Cameron autoriza ministros a fazer campanha pelo "sim" ou pelo "não" à Europa

Referendo no Reino Unido está previsto para o final de 2017.

O primeiro-ministro britânico surpreendeu ao confirmar que os ministros do seu governo conservador têm liberdade de fazer campanha para o referendo que irá ditar a permanência ou saída do Reino Unido da UE.

Cameron anuncia que o governo irá fazer uma recomendação ao povo britânico na esperança de que este tome a melhor decisão para o Reino Unido: "Cabe ao povo britânico decidir o futuro do país votando 'dentro' ou 'fora' de uma reformada União Europeia num referendo que foi prometido e que apenas um governo maioritariamente conservador é capaz de proporcionar."
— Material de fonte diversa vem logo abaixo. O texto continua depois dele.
(** * The peer-to-peer networking core of the TRI-V3 node

    A shallow embedding of [src/network]: the wire codec ([protocol.py]),
    the framed peer connection and the handshake ([connection_manager.py]),
    the message dispatcher ([message_handler.py]), the token buckets and
    the rate limiter ([rate_limiter.py]), the session layer
    ([security.py]), the sync trigger ([sync_manager.py]), the metrics
    ([metrics.py]), the error handler ([error_handler.py]) and the onion
    address check ([tor_network.py]).

    Conventions.
    - Python [float] and [int] clock values are rationals ([Q]); the only
      arithmetic the code does on them is [+], [-], [*], [min] and
      comparisons.
    - Python values that travel through [json] are values of type [json];
      [None] is [JNull].  A [dict] is an association list read by key.
    - A Python exception is a value of [exn]; a call that may raise
      returns a [result].
    - Library calls ([json], [cryptography], [time.time]) are parameters
      of the definitions that use them. *)

From Stdlib Require Import ZArith QArith Qminmax Lia Lqa String Ascii List.
From Stdlib.Strings Require Import Byte.
From stdpp Require Import base option gmap strings list pretty.

Set Warnings "-register-all".
Local Open Scope string_scope.

(** ** Python exceptions and results *)

(** [error_handler.py], [ErrorType] and [ErrorSeverity]. *)
Inductive ErrorType : Type :=
| CONNECTION_ERROR
| PROTOCOL_ERROR
| AUTHENTICATION_ERROR
| RATE_LIMIT_ERROR
| VALIDATION_ERROR
| SYNC_ERROR
| PEER_ERROR
| INTERNAL_ERROR.

Inductive ErrorSeverity : Type := LOW | MEDIUM | HIGH | CRITICAL.

(** The exception classes the networking core raises or catches.  All of
    them derive from [Exception]; [NetworkError] is the repository's own
    class ([error_handler.py]), the others are built in. *)
Inductive exn : Type :=
| ValueError (msg : string)
| KeyError (key : string)
| AttributeError (msg : string)
| TypeError (msg : string)
| IndexError (msg : string)
| OverflowError (msg : string)
| JSONDecodeError (msg : string)
| UnicodeDecodeError (msg : string)
| IncompleteReadError (got expected : nat)
| ConnectionError (msg : string)
| NetworkError (error_type : ErrorType) (severity : ErrorSeverity) (msg : string).

Definition squote : string := String (ascii_of_nat 39) EmptyString.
Especula-se que um considerável número de ministros conservadores vote a favor da saída da UE. Cameron, que neste momento renegoceia os termos da permanência do Reino Unido na UE, deverá votar a favor de ficar na União, no entanto não nega a possibilidade de mudar de posição. Antecipando a fase formal das negociações com Bruxelas, o primeiro-ministro britânico dirigiu-se ao presidente do Conselho Europeu, Donald Tusk, numa carta onde deixou bem clara a vontade de ver satisfeitas algumas reformas da imigração. A medida mais controversa sugere que, para reduzir o fluxo excessivo de imigrantes no país, estes terão que trabalhar pelo menos quatros anos em solo britânico para se poderem qualificar aos benefícios sociais e salariais.

A decisão que autoriza os ministros a fazer campanha livremente foi bem recebida entre aqueles que querem ver o Reino Unido fora da UE: "O povo britânico merece saber qual é a posição que os seus representantes defendem numa matéria tão importante", sublinha Matthew Elliot, chefe executivo do movimento Vote Leave.

O líder do UKIP (eurocético), Nigel Farage, reconhece que a decisão poderá ser uma solução a curto prazo para manter o Partido Conversador unido, mas alerta que o referendo que se aproxima poderá fazer saltar à vista a falta de harmonia existente dentro do partido de Cameron. Farage alega que o primeiro-ministro ficaria "surpreendido" se soubesse o número de conservadores que pretende fazer campanha com o UKIP para a saída do país da UE.

Já Tim Farron, líder dos liberais democratas, acusa o primeiro-ministro de colocar "a sua luta interna com o partido" acima dos interesses do país.

O deputado conservador, Steve Baker, do grupo Conservadores pela Grã-Bretanha, elogia a atitude do primeiro ministro:" É uma decisão que vai de acordo com os melhores interesses do país, da UE e do Partido Conservador. Estou encantado."